- Born: Toronto, Ontario, Canada
- Education: University of Toronto (MD)
- Occupations: Clinician-scientist, endocrinologist, professor
- Known for: Genetic discoveries in lipid disorders; development of DNA tests for familial hypercholesterolemia; translation of genomics into clinical care
- Awards: Fellow of the Royal Society of Canada; Canadian Medical Hall of Fame

= Robert Hegele =

Robert A. Hegele is a Canadian clinician-scientist and endocrinologist. He is Distinguished University Professor in the Departments of Medicine and Biochemistry at Western University, where he also holds the Jacob J. Wolfe Distinguished Medical Research Chair in Human Gene Function and directs the London Regional Genomics Centre. He is internationally recognized for his work in identifying the genetic basis of inherited lipid disorders and translating those discoveries into clinical care, including the development of diagnostic DNA testing and the early adoption of novel cholesterol-lowering therapies.

== Early life and education ==
Hegele was born in Toronto, Ontario, to immigrant parents who emphasized education. He initially trained in classical piano at Toronto's Royal Conservatory of Music before pursuing a career in medicine. He earned his MD from the University of Toronto in 1981, followed by postgraduate training in internal medicine and endocrinology. He completed four years of postdoctoral training at Rockefeller University and the Howard Hughes Medical Institute, specializing in cholesterol metabolism and human genetics.

== Career ==
Hegele began his academic career at the University of Toronto and St.

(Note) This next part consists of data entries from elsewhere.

(** The loop of [_vectorize]: [vector[i] = v] for every item, where an index
    outside the array raises. *)
Fixpoint fill_vector (service_map : gmap nat nat) (items : list (nat * bool))
  (vector : list Z) : result (list Z) :=
  match items with
  | [] => Ok vector
  | (s, v) :: items' =>
      i ← _get_service_index service_map s;
      if i <? length vector
      then fill_vector service_map items' (<[i := Z.b2z v]> vector)
      else Raise IndexError
  end.

Definition _vectorize (service_map : gmap nat nat)
  (services : list (nat * bool)) : result (list Z) :=
  if length services =? 0 then Ok []
  else fill_vector service_map services (replicate (length services) 0%Z).

(** [x > y] on rationals, as a boolean. *)
Definition Qgt_bool (x y : Q) : bool := negb (Qle_bool x y).

(** ** The environment *)

Section Environment.

(** numpy's global generator: its state, [np.random.seed] and
    [np.random.rand], which hands back a draw and the next state. *)
Variable G : Type.
Variable np_seed : nat → G.
Variable np_rand : G → Q * G.

(** [loader.INTERNET], the id of the ingress subnet. *)
Variable INTERNET : nat.

(** The fields of a [CyberAttackSimulatorEnv] that [step] and [reset] read
    or write, together with the global generator. *)
Record Env : Type := {
  network : Network;
  num_services : nat;
  service_map : gmap nat nat;
  init_state : State;
  current_state : State;
  compromised_subnets : gset nat;
  np_random : G
}.

Definition with_current_state (e : Env) (st : State) : Env :=
  {| network := network e; num_services := num_services e;
     service_map := service_map e; init_state := init_state e;
     current_state := st;
     compromised_subnets := compromised_subnets e;
     np_random := np_random e |}.

Definition with_compromised_subnets (e : Env) (cs : gset nat) : Env :=
  {| network := network e; num_services := num_services e;
     service_map := service_map e; init_state := init_state e;
     current_state := current_state e;
     compromised_subnets := cs;
     np_random := np_random e |}.

Definition with_np_random (e : Env) (g : G) : Env :=
  {| network := network e; num_services := num_services e;
     service_map := service_map e; init_state := init_state e;
     current_state := current_state e;
     compromised_subnets := compromised_subnets e;
     np_random := g |}.

(** The knowledge state of the spec: the state object together with the
    cached set of compromised subnets. *)
Definition knowledge (e : Env) : State * gset nat :=
  (current_state e, compromised_subnets e).

(** [reset]: the current state becomes a copy of the initial state and the
    ingress subnet is the only compromised subnet.  The generator is not
    touched. *)
Definition reset (e : Env) : Env :=
  with_compromised_subnets (with_current_state e (init_state e))
                           {[INTERNET]}.

(** [__init__]: seeds the global generator (whatever state [g] it was in),
    builds the service map and the initial state, and resets.  [N] stands
    for [Network(config)] and [keys] for [config["service_exploits"].keys()].
    Before the reset the current state is [None]; the record holds the
    initial state there. *)
Definition __init__ (N : Network) (n_services : nat) (keys : list nat)
  (seed : nat) (g : G) : Env :=
  let g' := np_seed seed in
  let init := generate_initial_state INTERNET N n_services in
  reset {| network := N; num_services := n_services;
           service_map := build_service_map keys;
           init_state := init; current_state := init;
           compromised_subnets := ∅;
           np_random := g' |}.

Definition _action_traffic_permitted (e : Env) (a : Action) : bool :=
  if negb (reachable (current_state e) (target a)) then false
  else
    match a with
    | Scan _ _ => true
    | Exploit tgt service _ _ =>
        existsb (λ src, traffic_permitted (network e) src tgt.1 service)
                (elements (compromised_subnets e))
    end.

(** [for s in range(len(services)):
       update_service(target, s, services[s])], started at index [s]. *)
Fixpoint update_services (st : State) (tgt : address) (s : nat)
  (services : list Z) : State :=
  match services with
  | [] => st
  | v :: services' =>
      update_services (update_service st tgt s v) tgt (S s) services'
  end.

Definition _update_reachable (N : Network) (st : State)
  (compromised_m : address) : State :=
  let comp_subnet := compromised_m.1 in
  foldl (λ st m,
           if reachable st m then st
           else if subnets_connected N comp_subnet m.1
                then set_reachable st m else st)
        st (get_address_space N).

Definition _update_state (e : Env) (a : Action) (success : bool)
  (services : list Z) : Env :=
  let tgt := target a in
  if is_scan a || (negb (is_scan a) && success) then
    let e1 :=
      with_current_state e
        (update_services (current_state e) tgt 0 services) in
    if negb (is_scan a) then
      let e2 :=
        with_current_state e1 (set_compromised (current_state e1) tgt) in
      let e3 :=
        with_compromised_subnets e2 ({[tgt.1]} ∪ compromised_subnets e2) in
      with_current_state e3
        (_update_reachable (network e3) (current_state e3) tgt)
    else e1
  else e.

Definition _is_goal (e : Env) : bool :=
  forallb (λ sensitive_m, compromised (current_state e) sensitive_m)
          (get_sensitive_machines (network e)).

(** [step] answers the environment after the call (whose current state is
    the observation), the reward and the terminal flag. *)
Definition step (e : Env) (a : Action) : result (Env * Q * bool) :=
  if negb (reachable (current_state e) (target a))
  then Ok (e, 0 - cost a, false)%Q
  else if negb (_action_traffic_permitted e a)
  then Ok (e, 0 - cost a, false)%Q
  else
    let (draw, g') := np_rand (np_random e) in
    let e := with_np_random e g' in
    if Qgt_bool draw (prob a) then Ok (e, 0 - cost a, false)%Q
    else
      let '(success, value, services) := perform_action (network e) a in
      service_vector ← _vectorize (service_map e) services;
      let value := if compromised (current_state e) (target a)
                   then 0%Q else value in
      let e := _update_state e a success service_vector in
      let done := _is_goal e in
      let reward := (value - cost a)%Q in
      Ok (e, reward, done).

(** A run feeds a list of actions to [step] and collects the rewards and
    the terminal flags. *)
Fixpoint run (e : Env) (actions : list Action)
  : result (Env * list Q * list bool) :=
  match actions with
  | [] => Ok (e, [], [])
  | a :: actions' =>
      '(e1, reward, done) ← step e a;
      '(e2, rewards, dones) ← run e1 actions';
      Ok (e2, reward :: rewards, done :: dones)
  end.

End Environment.

Arguments network {G} e.
Arguments num_services {G} e.
Arguments service_map {G} e.
Arguments init_state {G} e.
Arguments current_state {G} e.
Arguments compromised_subnets {G} e.
Arguments np_random {G} e.
Arguments knowledge {G} e.
Arguments with_current_state {G} e st.
Arguments with_compromised_subnets {G} e cs.
Arguments with_np_random {G} e g.
Arguments reset {G} INTERNET e.
Arguments __init__ {G} np_seed INTERNET N n_services keys seed g.
Arguments _action_traffic_permitted {G} e a.
Arguments _update_state {G} e a success services.
Arguments _is_goal {G} e.
Arguments step {G} np_rand e a.
Arguments run {G} np_rand e actions.

(** ** What the environment expects of its collaborators *)

(** The service dictionary of machine [m]: one item per configured service,
    each carrying the ground truth. *)
Definition full_dict (N : Network) (keys : list nat) (m : address)
  (services : list (nat * bool)) : Prop :=
  NoDup services.*1 ∧
  (∀ s, s ∈ services.*1 ↔ s ∈ keys) ∧
  (∀ s v, (s, v) ∈ services → v = services_running N m s).

(** A network reports truthfully when every answer of [perform_action]
    carries either no service at all or the target's full dictionary, and a
    scan and a successful exploit always carry the full dictionary. *)
Record truthful (N : Network) (keys : list nat) : Prop := {
  truthful_keys : NoDup keys;
  truthful_shape : ∀ a,
    (perform_action N a).2 = [] ∨
    full_dict N keys (target a) (perform_action N a).2;
  truthful_reveal : ∀ a,
    is_scan a = true ∨ (perform_action N a).1.1 = true →
    full_dict N keys (target a) (perform_action N a).2
}.

(** The belief the ground truth prescribes for service [s] of machine [m]. *)
Definition true_belief (N : Network) (m : address) (s : nat) : belief :=
  if services_running N m s then Present else Absent.

(** Entry [i] of the belief vector of machine [m], if there is one. *)
Definition belief_entry (st : State) (m : address) (i : nat) : option belief :=
  service_belief st !! m ≫= (.!! i).

(** Every machine of the network has a belief vector of the configured
    length, only machines of the network are reachable, and every belief
    that is not unknown agrees with the ground truth. *)
Record state_ok (N : Network) (keys : list nat) (st : State) : Prop := {
  ok_reachable : ∀ m, m ∈ reachable_set st → m ∈ get_address_space N;
  ok_vectors : ∀ m, m ∈ get_address_space N →
    ∃ vec, service_belief st !! m = Some vec ∧ length vec = length keys;
  ok_sound : ∀ m i b, belief_entry st m i = Some b → b ≠ Unknown →
    ∃ s, keys !! i = Some s ∧ b = true_belief N m s
}.

Record env_ok {G} (keys : list nat) (e : Env G) : Prop := {
  ok_network : truthful (network e) keys;
  ok_service_map : service_map e = build_service_map keys;
  ok_current : state_ok (network e) keys (current_state e);
  ok_init : state_ok (network e) keys (init_state e)
}.

(** The environments a program can hold: a freshly constructed one over a
    truthful network, and whatever [step] and [reset] make of it. *)
Inductive episode_state {G} (np_seed : nat → G) (np_rand : G → Q * G)
  (INTERNET : nat) (keys : list nat) : Env G → Prop :=
| episode_init N seed g :
    truthful N keys →
    episode_state np_seed np_rand INTERNET keys
      (__init__ np_seed INTERNET N (length keys) keys seed g)
| episode_step e a e' reward done :
    episode_state np_seed np_rand INTERNET keys e →
    step np_rand e a = Ok (e', reward, done) →
    episode_state np_seed np_rand INTERNET keys e'
| episode_reset e :
    episode_state np_seed np_rand INTERNET keys e →
    episode_state np_seed np_rand INTERNET keys (reset INTERNET e).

Michael's Hospital before moving to Western University in 1997. At Western's Schulich School of Medicine & Dentistry, he was appointed Distinguished University Professor and also leads a lipid clinic at London Health Sciences Centre's University Hospital. He is the founding director of the London Regional Genomics Centre at Robarts Research Institute and holds both the Jacob J. Wolfe Distinguished Medical Research Chair in Human Gene Function and the Martha G. Blackburn Chair in Cardiovascular Research.

Hegele's Lipid Genetics Clinic serves over 2,400 patients and has been a central site for pioneering clinical care and research in inherited metabolic disorders. He remains clinically active, often emphasizing that patient interaction continues to inform and drive his research.

== Research contributions ==
Hegele is internationally recognized for his work in the genetics of lipid metabolism. His laboratory has identified the genetic basis for over twenty inherited disorders, including familial hypercholesterolemia, familial partial lipodystrophy, hepatic lipase deficiency, and a novel type 2 diabetes variant among the Oji-Cree population.

He developed diagnostic DNA tests for familial lipid disorders that are now used widely in Canada and internationally. These tests, funded by Ontario's public health system, allow for early diagnosis and targeted treatment, especially in high-risk families.

Hegele also led early clinical trials for multiple novel cholesterol- and diabetes-lowering drugs, including rosuvastatin, sitagliptin, evolocumab, inclisiran, and evinacumab. Several of these treatments became standard therapies following successful testing in his clinic. He has authored more than 1,000 peer-reviewed papers, and his work has been cited over 100,000 times.

In addition to laboratory work, Hegele has contributed to national clinical practice guidelines on cholesterol, blood pressure, and diabetes, and has participated in the development of international consensus documents on familial hypercholesterolemia and hypertriglyceridemia.

== Awards and honors ==
Hegele has received numerous honors throughout his career:
- Elected Fellow of the Royal Society of Canada (2025), for pioneering research in the genetics of lipid disorders and its clinical applications.
- Inducted into the Canadian Medical Hall of Fame (2026), for his transformative work on inherited lipid disorders.
- Recipient of the FH Foundation’s Pioneer Award (2020), the first Canadian to be recognized for contributions to familial hypercholesterolemia research and care.
- W. Virgil Brown Distinguished Achievement Award from the National Lipid Association (2024), for lifetime achievement in lipidology.
- George Lyman Duff Memorial Lecture Award from the American Heart Association (2019), for contributions to atherosclerosis research.

He is also a Fellow of the Canadian Academy of Health Sciences and the American Heart Association.

== Personal life ==
Hegele has cited family experiences with heart disease as an early motivator for his research. His daughter, Charlotte Hegele, is a Canadian television and stage actress.